◆ What to produce
Look through the entries and report how many lines include the word "Hnodes". Give the number alone.
*** Opening Provided entries ***
(* ===== verification/Events.v ===== *)
(** * Which events wake the main pass

    Models [operator/internal/controller/event_handler.go].  Every relevant event
    asks for the same pass, after a delay.  The answer to the listing of the
    resources is an argument; log lines are left out. *)

From S2P Require Import Prelude Graph DeploymentPolicy Api NodeState Skyhook Text Node Migration Compartment ClusterState Partition Webhook.

#[local] Open Scope Z_scope.
#[local] Open Scope go_scope.

(** The objects that are told apart. *)
Inductive watched :=
| WatchedNodeWright (cr : NodeWright)
| WatchedNode (node : Node)
| WatchedOther.

Definition globalReconcileName : string := "nodewright".
Definition globalReconcileDelay : Z := 50 * 1000000.

Section Events.
Context `{SE : Selectors}.

(** A selector that is invalid is nil, and is asked all the same. *)
Definition match_selector (lbs : gmap string string) (cr : NodeWright) : res bool :=
  match LabelSelectorAsSelector (NodeSelector (Spec cr)) with
  | Ok matches => Ok (matches lbs)
  | Err _ | Panic => Panic
  end.

(** The names; [NodeWright] has no namespace. *)
Definition matchSelectors (crs : list NodeWright) (lbs : gmap string string) : res (list string) :=
  rfold (fun ret cr => let! matched := match_selector lbs cr in Ok (if matched : bool then ret ++ [nw_Name cr] else ret)) [] crs.

(** [GetSkyhooks] answers nil when there is none. *)
Definition relevant (skyhooks : res (option (list NodeWright))) (object : watched) : res bool :=
  match object with
  | WatchedNodeWright _ => Ok true
  | WatchedNode node =>
      let! found := rwrap "listing nodewrights for node relevance check: %w" [] skyhooks in
      match found with
      | None => Ok false
      | Some crs => let! names := matchSelectors crs (n_Labels node) in Ok (0 <? zlen names)
      end
  | WatchedOther => Ok false
  end.

(** What is put into the queue, with its delay. *)
Definition enqueue (delay : Z) (skyhooks : res (option (list NodeWright))) (object : watched) : res (list (string * Z)) :=
  match relevant skyhooks object with
  | Ok true => Ok [(globalReconcileName, delay)]
  | Ok false | Err _ => Ok []
  | Panic => Panic
  end.

Inductive watch_event :=
| Created (object : watched) | Updated (old new : watched) | Deleted (object : watched) | Generic (object : watched).

Definition handle (delay : Z) (skyhooks : res (option (list NodeWright))) (evt : watch_event) : res (list (string * Z)) :=
  match evt with
  | Created object | Updated _ object | Deleted object | Generic object => enqueue delay skyhooks object
  end.

(* ------------------------------------------------------------------ *)
(** ** Lemmas *)

Definition selected_by (lbs : gmap string string) (cr : NodeWright) : Prop :=
  exists matches, LabelSelectorAsSelector (NodeSelector (Spec cr)) = Ok matches /\ matches lbs = true.

Lemma match_selector_selected lbs cr : match_selector lbs cr = Ok true <-> selected_by lbs cr.
Proof. unfold match_selector, selected_by. destruct (LabelSelectorAsSelector _) as [m| |]; [split; [intros [= H]; by exists m|intros (? & [= <-] & H); by rewrite H]|..]; split; try done; by intros (? & ? & _). Qed.

Lemma matchSelectors_spec crs lbs : (forall cr, cr ∈ crs -> exists m, LabelSelectorAsSelector (NodeSelector (Spec cr)) = Ok m) ->
  exists names, matchSelectors crs lbs = Ok names /\ forall name, name ∈ names <-> exists cr, cr ∈ crs /\ selected_by lbs cr /\ nw_Name cr = name.
Proof.
  unfold matchSelectors. intros Hm. assert (forall ret, exists names,
    rfold (fun ret cr => let! matched := match_selector lbs cr in Ok (if matched : bool then ret ++ [nw_Name cr] else ret)) ret crs = Ok names /\
    forall name, name ∈ names <-> name ∈ ret \/ exists cr, cr ∈ crs /\ selected_by lbs cr /\ nw_Name cr = name) as H.
  2: { destruct (H []) as (names & Hr & Hn). exists names. split; [done|]. intros name. rewrite Hn, elem_of_nil. naive_solver. }
  induction crs as [|cr crs IH]; intros ret; cbn [rfold].
  - exists ret. split; [done|]. setoid_rewrite elem_of_nil. naive_solver.
  - destruct (Hm cr ltac:(left)) as [m Hcr]. pose proof (match_selector_selected lbs cr) as Hs.
    assert (Hc : match_selector lbs cr = Ok (m lbs)) by (unfold match_selector; by rewrite Hcr). rewrite Hc in Hs |- *. cbn [rbind].
    destruct (IH (fun c Hc => Hm c ltac:(by right)) (if m lbs then ret ++ [nw_Name cr] else ret)) as (names & Hr & Hn).
    exists names. split; [done|]. intros name. rewrite Hn. setoid_rewrite elem_of_cons. destruct (m lbs); [|naive_solver].
    rewrite elem_of_app, list_elem_of_singleton. naive_solver.
Qed.

(** A node's event is relevant if a resource selects the node as it is now. *)
Lemma node_relevant crs node : (forall cr, cr ∈ crs -> exists m, LabelSelectorAsSelector (NodeSelector (Spec cr)) = Ok m) ->
  exists b, relevant (Ok (Some crs)) (WatchedNode node) = Ok b /\
    (b = true <-> exists cr, cr ∈ crs /\ selected_by (n_Labels node) cr).
Proof.
  intros Hm. destruct (matchSelectors_spec crs (n_Labels node) Hm) as (names & Hr & Hn).
  cbn. rewrite Hr. cbn. eexists. split; [done|]. rewrite Z.ltb_lt. split.
  - destruct names as [|name names]; [done|]. intros _. destruct (proj1 (Hn name) ltac:(left)) as (cr & ? & ? & _). eauto.
  - intros (cr & Hc & Hs). assert (Hin : nw_Name cr ∈ names) by (apply Hn; eauto). destruct names; [by apply elem_of_nil in Hin|]. unfold zlen. simpl. lia.
Qed.
End Events.

(* ------------------------------------------------------------------ *)
(** ** The nodes of a pass wake it *)

Section Wakes.
Context `{MR : MapRange} `{JS : NodeStateJSON} `{TT : TimeText} `{SE : Selectors} `{SV : Semver} `{QO : QuantityOrder}.

Lemma works_on_selected nws nodes policies rs node :
  NoDup (map n_Name nodes) -> NoDup (map nw_Name nws) -> map sns_Name rs ≡ₚ map nw_Name nws ->
  Forall (fun s => exists nw, nw ∈ nws /\ state_of nodes policies nw s) rs -> node ∈ nodes ->
  (exists cr, cr ∈ nws /\ selected_by (n_Labels node) cr) <-> exists s, s ∈ rs /\ n_Name node ∈ node_names s.
Proof.
  intros Hnodes Hnws Hnames Hf Hnode.
  assert (Hs : forall s, s ∈ rs -> exists nw, nw ∈ nws /\ nw_Name nw = sns_Name s /\ (selected_by (n_Labels node) nw <-> n_Name node ∈ node_names s)).
  { intros s Hin. destruct (proj1 (Forall_forall _ _) Hf s Hin) as (nw & Hnw & (_ & Hname & (m & Hm & Hn) & _) & _).
    exists nw. split; [done|]. split; [done|]. rewrite Hn, list_elem_of_fmap. setoid_rewrite elem_of_filterb. split.
    - intros (m' & Hm' & Hl). exists node. rewrite Hm in Hm'. by injection Hm' as ->.
    - intros (node' & Heq & Hin' & Hl). apply (NoDup_map_inj n_Name nodes node node') in Heq as <-; [|done..]. by exists m. }
  split.
  - intros (cr & Hcr & Hsel). assert (Hin : nw_Name cr ∈ map sns_Name rs) by (rewrite Hnames; by apply list_elem_of_fmap_2).
    apply list_elem_of_fmap in Hin as (s & Heq & Hs1). destruct (Hs s Hs1) as (nw & Hnw & Hname & Hiff).
    assert (nw = cr) as -> by (apply (NoDup_map_inj nw_Name nws); [done..|congruence]). exists s. by rewrite <- Hiff.
  - intros (s & Hs1 & Hn). destruct (Hs s Hs1) as (nw & Hnw & _ & Hiff). exists nw. by rewrite Hiff.
Qed.

(** When names are distinct and the resources were admitted, an event of a node
    of the cluster is put into the queue exactly when a pass that lists the same
    objects would work on the node. *)
Theorem nodes_of_a_pass_wake_it now nws nodes policies policy delay node old
    (Hnodes : NoDup (map n_Name nodes)) (Hnws : NoDup (map nw_Name nws))
    (Hresources : forall nw, nw ∈ nws -> ValidateCreate policy nw = Ok tt)
    (Hpolicies : forall p, p ∈ policies -> DeploymentPolicy_Validate p = Ok tt)
    (Hnode : node ∈ nodes) :
  exists rs queue, BuildState now nws nodes policies = Ok rs /\
    handle delay (Ok (Some nws)) (Updated old (WatchedNode node)) = Ok queue /\
    (queue = [(globalReconcileName, delay)] <-> exists s, s ∈ rs /\ n_Name node ∈ node_names s) /\
    (queue = [(globalReconcileName, delay)] \/ queue = []).
Proof.
  destruct (admitted_state now nws nodes policies policy Hnodes Hresources Hpolicies) as (rs & Hrs & _ & Hnames & Hf).
  destruct (node_relevant nws node) as (b & Hb & Hiff).
  { intros cr Hcr. by apply Hresources, ValidateCreate_admits in Hcr as [[] _]. }
  exists rs, (if b then [(globalReconcileName, delay)] else []). split; [exact Hrs|]. split; [cbn [handle]; unfold enqueue; rewrite Hb; by destruct b|].
  split; [|destruct b; auto]. rewrite <- (works_on_selected nws nodes policies rs node Hnodes Hnws Hnames Hf Hnode), <- Hiff. by destruct b.
Qed.
End Wakes.

(* ------------------------------------------------------------------ *)
(** ** An invalid selector *)

(** Selectors with expressions are taken for invalid. *)
#[local] Instance plain_selectors : Selectors := {
  LabelSelectorAsSelector sel :=
    match MatchExpressions sel with
    | Some _ => Err (errorf "not a valid label selector operator" [])
    | None => Ok (fun l => match MatchLabels sel with Some m => bool_decide (m ⊆ l) | None => true end)
    end;
  selector_Empty sel := match MatchLabels sel with Some _ => false | None => true end
}.

(** It is meant to match every node; the first event of a node follows the nil
    selector instead. *)
Example invalid_selector_panics l cr node :
  MatchExpressions (NodeSelector (Spec cr)) = Some l ->
  handle globalReconcileDelay (Ok (Some [cr])) (Created (WatchedNode node)) = Panic.
Proof. intros H. cbn. unfold enqueue, relevant, matchSelectors, match_selector. cbn. by rewrite H. Qed.
(* ===== verification/Introspect.v ===== *)
(** * Picking nodes and introspection

    Models the second half of [operator/internal/controller/cluster_state_v2.go]:
    [NodePicker], [IntrospectSkyhook] and [IntrospectNode], the evaluation of
    batches, the reports in the resource's status and their cleanup.  A loop
    over the node wrappers calls each by its name ([with_node]), since what one
    call does to the shared resource is seen by the next. *)

From S2P Require Import Prelude Graph Float64 DeploymentPolicy Api NodeState Skyhook Conditions Text Node.
From S2P Require Import Migration Compartment ClusterState Partition.

#[local] Open Scope Z_scope.

(* ------------------------------------------------------------------ *)
(** ** Tolerations ([k8s.io/api/core/v1], vendored) *)

Definition TolerationOpEqual : string := "Equal".
Definition TolerationOpExists : string := "Exists".

(** [ToleratesTaint] with comparison operators disabled, as it is called. *)
Definition ToleratesTaint (t : Toleration) (taint : Taint) : bool :=
  if negb (bool_decide (tol_Effect t = "")) && negb (bool_decide (tol_Effect t = taint_Effect taint)) then false
  else if negb (bool_decide (tol_Key t = "")) && negb (bool_decide (tol_Key t = taint_Key taint)) then false
  else if bool_decide (tol_Operator t = "") || bool_decide (tol_Operator t = TolerationOpEqual)
  then bool_decide (tol_Value t = taint_Value taint)
  else bool_decide (tol_Operator t = TolerationOpExists).

Definition CheckTaintToleration (tolerations : list Toleration) (taints : list Taint) : bool :=
  all (fun taint => any (fun t => ToleratesTaint t taint) tolerations) taints.

Definition TaintUnschedulable : string := "node.kubernetes.io/unschedulable".
Definition tolerate_cordon : Toleration :=
  {| tol_Key := TaintUnschedulable; tol_Operator := TolerationOpExists; tol_Value := "";
     tol_Effect := TaintEffectNoSchedule; tol_TolerationSeconds := None |}.

Definition CheckNodeIgnoreLabel (n : SkyhookNodeOnly) : bool :=
  match n_Labels (sn_Node n) !! (METADATA_PREFIX +:+ "/ignore") with
  | Some val => bool_decide (val = annotationTrueValue)
  | None => false
  end.

Section Introspect.
Context `{MR : MapRange} `{JS : NodeStateJSON} `{TT : TimeText}.

(* ------------------------------------------------------------------ *)
(** ** The node picker *)

Record NodePicker := { priorityNodes : gmap string Z; runtimeRequiredTolerations : list Toleration }.

Definition set_priorityNodes (v : gmap string Z) (np : NodePicker) : NodePicker :=
  {| priorityNodes := v; runtimeRequiredTolerations := runtimeRequiredTolerations np |}.

Definition NewNodePicker (tolerations : list Toleration) : NodePicker :=
  {| priorityNodes := ∅; runtimeRequiredTolerations := tolerations |}.

Definition priorities (s : skyhookNodes) : gmap string Z := NodePriority (sk_Status (sns_skyhook s)).

(** Entries are deleted while the map they are in is ranged over. *)
Definition prune_priority (acc : skyhookNodes * bool) (nt : string * Z) : skyhookNodes * bool :=
  if bool_decide ((sns_GetNode acc.1 nt.1).1 = StatusComplete)
  then (on_skyhook (RemoveNodePriority nt.1) acc.1, true) else acc.

Definition pruneCompletedNodePriorities (s : skyhookNodes) : skyhookNodes * bool :=
  foldl prune_priority (s, false) (range (priorities s)).

Definition primeAndPruneNodes (np : NodePicker) (s : skyhookNodes) : NodePicker * skyhookNodes :=
  let s := (pruneCompletedNodePriorities s).1 in
  (set_priorityNodes (priorities s ∪ priorityNodes np) np, s).

(** [now] is the time of this call. *)
Definition upsertPick (now : Z) (name : string) (np : NodePicker) (s : skyhookNodes) : NodePicker * skyhookNodes :=
  match priorities s !! name with
  | Some t => (set_priorityNodes (<[name := t]> (priorityNodes np)) np, s)
  | None =>
      (set_priorityNodes (<[name := now]> (priorityNodes np)) np,
       on_skyhook (fun sk => touch (map_status (set_NodePriority (<[name := now]> (priorities s))) sk)) s)
  end.

Record scan := { sc_state : skyhookNodes; sc_intolerable : list string; sc_ignored : list string }.

Definition block_unless_complete (name : string) (s : skyhookNodes) : skyhookNodes :=
  with_node name (fun f => if node_IsComplete f then f else node_SetStatus StatusBlocked f) s.

Definition tolerated (tolerations : list Toleration) (e : NodeEntry) : bool :=
  CheckTaintToleration tolerations (n_Taints (sn_Node (ne_Only e))).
*** Closing Provided entries ***
◆ Result of this exercise
4